De nuevo es necesario mencionar a René Marqués quien, con su labor ensayística, culmina un proceso creativo que le hace ostentar el título del más importante literato de su generación, al margen de que pueda ser considerado como un verdadero intelectual. Sus ensayos, publicados en periódicos y revistas, versan sobre los más variados temas, desde el análisis puramente literario a la crítica directa, a los problemas sociales de la isla y el rechazo frente al sistema colonial. Su obra ensayística fue en su mayoría recopilada en la obra Ensayos (1953-1971), publicada en 1972.
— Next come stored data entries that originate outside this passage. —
Lemma insert_by_split stay n l :
  ∃ l1 l2, l = l1 ++ l2 ∧ insert_by stay n l = l1 ++ n :: l2 ∧
    Forall (λ a, stay a = true) l1 ∧ (∀ a, head l2 = Some a → stay a = false).
Proof.
  induction l as [|a l (l1 & l2 & -> & Hi & H1 & H2)]; [by exists [], []|]. simpl. destruct (stay a) eqn:E.
  - exists (a :: l1), l2. rewrite Hi. split_and!; try done. by constructor.
  - exists [], (a :: l1 ++ l2). split_and!; try done. by intros ? [= <-].
Qed.

Lemma last_cons l : ∀ a b, List.last (a :: l) b = List.last l a.
Proof.
  induction l as [|d l IH]; intros a b; [done|].
  change (List.last (d :: l) b = List.last (d :: l) a). by rewrite !IH.
Qed.

(** [seek] finds the place of [insert_by]. *)
Lemma seek_loop (h : heap Tasknode) stay stay' l1 l2 : ∀ k pre cur,
  lseg (cells h) cur (l1 ++ l2) NULL → (length l1 < k)%nat →
  (∀ a x, a ∈ l1 ++ l2 → cells h !! a = Some x → stay x = stay' a) →
  Forall (λ a, stay' a = true) l1 → (∀ a, head l2 = Some a → stay' a = false) →
  loop k
    (λ '(pre, cur),
       if cur =? NULL then Ok (inr (pre, cur))
       else x ← load h cur; if (stay x : bool) then Ok (inl (cur, next x)) else Ok (inr (pre, cur))) (pre, cur)
  = Ok (List.last l1 pre, hd NULL l2).
Proof.
  induction l1 as [|a l1 IH]; intros k pre cur Hs Hk Hst H1 H2; (destruct k as [|k]; [simpl in Hk; lia|]); rewrite loop_unfold.
  - destruct l2 as [|b l2].
    { simpl in Hs. by subst. }
    destruct Hs as (-> & Hb & x & Hx & Hs). rewrite (proj2 (Z.eqb_neq _ _)) by done.
    rewrite (proj2 (load_Ok _ _ _) Hx). cbn [mbind outcome_bind].
    rewrite (Hst b x), H2 by (done || by left). done.
  - destruct Hs as (-> & Ha & x & Hx & Hs). rewrite (proj2 (Z.eqb_neq _ _)) by done.
    rewrite (proj2 (load_Ok _ _ _) Hx). cbn [mbind outcome_bind]. apply Forall_cons in H1 as [Hsa H1].
    rewrite (Hst a x), Hsa by (done || by left). cbn [mbind outcome_bind].
    rewrite IH; try done; [|simpl in Hk; lia|by intros b y Hb; apply Hst; right].
    by rewrite last_cons.
Qed.

Lemma last_split a l : ∃ l0, a :: l = l0 ++ [List.last l a].
Proof.
  revert a. induction l as [|b l IH]; intros a; [by exists []|].
  destruct (IH b) as [l0 E]. exists (a :: l0). rewrite last_cons. simpl. by rewrite <-E.
Qed.

(** The two assignments that link a node in. *)
Lemma link_between_spec (h : heap Tasknode) head a l1 l2 n x :
  queue_rep h head ((a :: l1) ++ l2) → n ∉ (a :: l1) ++ l2 → n ≠ NULL → cells h !! n = Some x →
  ∃ h', link_between (List.last l1 a) n (hd NULL l2) h = Ok h' ∧
    queue_rep h' head ((a :: l1) ++ n :: l2) ∧ relinked (n :: (a :: l1) ++ l2) h h'.
Proof.
  intros [Hs Hnd] Hn Hn0 Hx. destruct (last_split a l1) as [l0 Hl]. set (b := List.last l1 a) in *. clearbody b.
  rewrite Hl in *. rewrite <-(assoc_L (++)) in Hnd. pose proof Hnd as (Hnd0 & _ & _)%NoDup_app.
  assert (b ∈ (l0 ++ [b]) ++ l2) as Hb by (apply elem_of_app; left; apply elem_of_app; right; by left).
  assert (b ≠ n) as Hbn by (by intros ->).
  unfold link_between. rewrite update_alter by (by eapply lseg_is_Some). cbn [mbind outcome_bind].
  rewrite update_alter by (cbn [cells]; rewrite lookup_alter_ne, Hx by done; eauto).
  eexists. split; [done|]. cbn [cells fresh_addr].
  apply lseg_app in Hs as [H1 H2]. rewrite !not_elem_of_app, not_elem_of_cons in Hn. destruct Hn as [(Hn1 & _ & _) Hn2].
  assert (b ∉ l0 ∧ b ∉ l2) as [Hb0 Hb2].
  { rewrite NoDup_app in Hnd. destruct Hnd as (_ & Hd & Hd2). apply NoDup_cons in Hd2 as [? _].
    split; [intros E; by apply (Hd b E); left|done]. }
  split_and!.
  - split.
    + apply lseg_app. cbn [hd]. split.
      * apply lseg_frame; [rewrite not_elem_of_app, not_elem_of_cons; split; [done|split; [done|apply not_elem_of_nil]]|].
        by apply lseg_relink with (q := hd NULL l2).
      * split_and!; [done|done|]. exists (set_next (hd NULL l2) x). split.
        -- cbn [cells]. by rewrite lookup_alter_eq, lookup_alter_ne, Hx.
        -- cbn [next set_next cells]. by do 2 (apply lseg_frame; [done|]).
    + rewrite <-(assoc_L (++)). cbn [app].
      assert (l0 ++ b :: n :: l2 ≡ₚ n :: l0 ++ b :: l2) as -> by solve_Permutation.
      apply NoDup_cons. split; [|done]. rewrite not_elem_of_app, not_elem_of_cons. by split_and!.
  - eapply relinked_trans; [apply (relinked_alter _ n b)|eapply (relinked_alter _ _ n (Heap _ _))]; [by right|by left].
Qed.
(* ===== verification/Peterson.v ===== *)
(** * alg.15-1-peterson-counter.c: mutual exclusion for n threads

    Models src/Labweek14/alg.15-1-peterson-counter.c, Peterson's algorithm for
    [max_num] threads.  Every access to [level], [waiting] and [counter] is an
    atomic step of its own (also the load and the store of [counter++]), in a
    sequentially consistent memory; the threads are interleaved in any way. *)

From stdpp Require Import base list numbers relations.
From S2P Require Import Prelude Interleave.

Definition MAX_N : Z := 1024.

(** What the threads print. *)
Inductive event :=
| Working (n : Z)
| Entering (n : Z)
| Too_many.

(** [killed]: the process has received SIGKILL. *)
Record peterson := Peterson {
  counter : Z;
  level : list Z;
  waiting : list Z;
  printed : list event;
  killed : bool
}.

Definition set_counter (v : Z) (s : peterson) : peterson := Peterson v (level s) (waiting s) (printed s) (killed s).
Definition set_level (n v : Z) (s : peterson) : outcome peterson :=
  a ← aset (level s) n v; Ok (Peterson (counter s) a (waiting s) (printed s) (killed s)).
Definition set_waiting (l v : Z) (s : peterson) : outcome peterson :=
  a ← aset (waiting s) l v; Ok (Peterson (counter s) (level s) a (printed s) (killed s)).
Definition print (e : event) (s : peterson) : peterson :=
  Peterson (counter s) (level s) (waiting s) (printed s ++ [e]) (killed s).
Definition kill (s : peterson) : peterson := Peterson (counter s) (level s) (waiting s) (printed s) true.

(** Where a thread is: before an access to shared memory, with its variables
    [lev] and [k] and the loaded value of [counter]. *)
Inductive pc :=
| Start
| SetLevel (lev : Z)
| SetWaiting (lev : Z)
| TestWaiting (lev : Z)
| ReadLevel (lev k : Z)
| ReadWaiting (lev k : Z)
| Enter
| LoadInc
| StoreInc (v : Z)
| TestCounter
| LoadDec
| StoreDec (v : Z)
| ResetLevel
| Done.

#[global] Instance event_eq_dec : EqDecision event.
Proof. solve_decision. Defined.

#[global] Instance pc_eq_dec : EqDecision pc.
Proof. solve_decision. Defined.

(** [memset(a, (-1), sizeof(a))] of an array of [len] ints. *)
Definition memset_ints (len : Z) : list Z := replicate (Z.to_nat len) (-1).

Section ftn.
Variable max_num : Z.

(** The head of the outer loop, before level [lev]. *)
Definition next_level (lev : Z) : pc := if lev <? max_num - 1 then SetLevel lev else Enter.

(** One step of [ftn] in the thread [thread_num]. *)
Definition ftn (thread_num : Z) (p : pc) (s : peterson) : option (outcome (pc * peterson)) :=
  if killed s then None
  else
    match p with
    | Start => Some (Ok (next_level 0, print (Working thread_num) s))
    | SetLevel lev => Some (s ← set_level thread_num lev s; Ok (SetWaiting lev, s))
    | SetWaiting lev => Some (s ← set_waiting lev thread_num s; Ok (TestWaiting lev, s))
    | TestWaiting lev =>
        Some (w ← aget (waiting s) lev;
              Ok (if (w =? thread_num) && (0 <? max_num) then ReadLevel lev 0 else next_level (lev + 1), s))
    | ReadLevel lev k =>
        Some (l ← aget (level s) k;
              Ok (if (lev <=? l) && negb (k =? thread_num) then TestWaiting lev else ReadWaiting lev k, s))
    | ReadWaiting lev k =>
        Some (w ← aget (waiting s) lev;
              Ok (if negb (w =? thread_num) then TestWaiting lev
                  else if k + 1 <? max_num then ReadLevel lev (k + 1) else next_level (lev + 1), s))
    | Enter => Some (Ok (LoadInc, print (Entering thread_num) s))
    | LoadInc => Some (Ok (StoreInc (counter s), s))
    | StoreInc v => Some (v ← cint (v + 1); Ok (TestCounter, set_counter v s))
    | TestCounter => Some (Ok (LoadDec, if 1 <? counter s then kill (print Too_many s) else s))
    | LoadDec => Some (Ok (StoreDec (counter s), s))
    | StoreDec v => Some (v ← cint (v - 1); Ok (ResetLevel, set_counter v s))
    | ResetLevel => Some (s ← set_level thread_num (-1) s; Ok (Done, s))
    | Done => None
    end.

(** [main] up to the creation of the threads: [None] for "invalid max_num",
    undefined for no thread at all, when the length of its arrays is 0. *)
Definition peterson_main : outcome (option (conf pc peterson)) :=
  if (max_num <? 0) || (MAX_N <? max_num) then Ok None
  else
    let s := Peterson 0 (memset_ints MAX_N) (memset_ints (MAX_N - 1)) [] false in
    defined (0 <? max_num);;
    Ok (Some (Conf (replicate (Z.to_nat max_num) Start) s)).
End ftn.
Por su parte, hubo en este período grandes cultivadores del ensayo literario y filosófico, dentro del cual destaca la labor de José Emilio González (1918), el poeta Juan Martínez Capó (1923), los ya mencionados Francisco Arriví y Francisco Matos Paoli, José Luis Martín (1921), Ángel Luis Morales (1919), los también citados Félix Franco Oppenheimer y Francisco Lluch Mora, Julio César López (1926), Monelisa L. Pérez-Marchand (1918) y Esteban Tollinchi (1932). El cuanto al ensayo de factura artística, la principal figura es Ester Feliciano Mendoza (1917), de cuya pluma salieron algunas estampas evocadoras del pasado puertorriqueño; además de ella, debe mencionarse a Josefina Guevara Castañeira y Juan Enrique Colberg (1917-1964), Arturo Ramos Llompart (1921), Julio César López (1926) y Wilfredo Braschi (1918). Por último, hay que resaltar también la importancia que tuvo el ensayo de análisis e interpretación histórica, social, política y cultural puertorriqueña, dentro de la ya mencionada búsqueda de la identidad cultural de la isla, así como la proliferación de las crónicas humorísticas de crítica sociocultural y la continuación de la obra erudita de investigación y recopilación de la esencia cultural puertorriqueña en las más variadas ramas del saber y de las manifestaciones artísticas, en especial de la lengua, el folklore y la historia de la isla.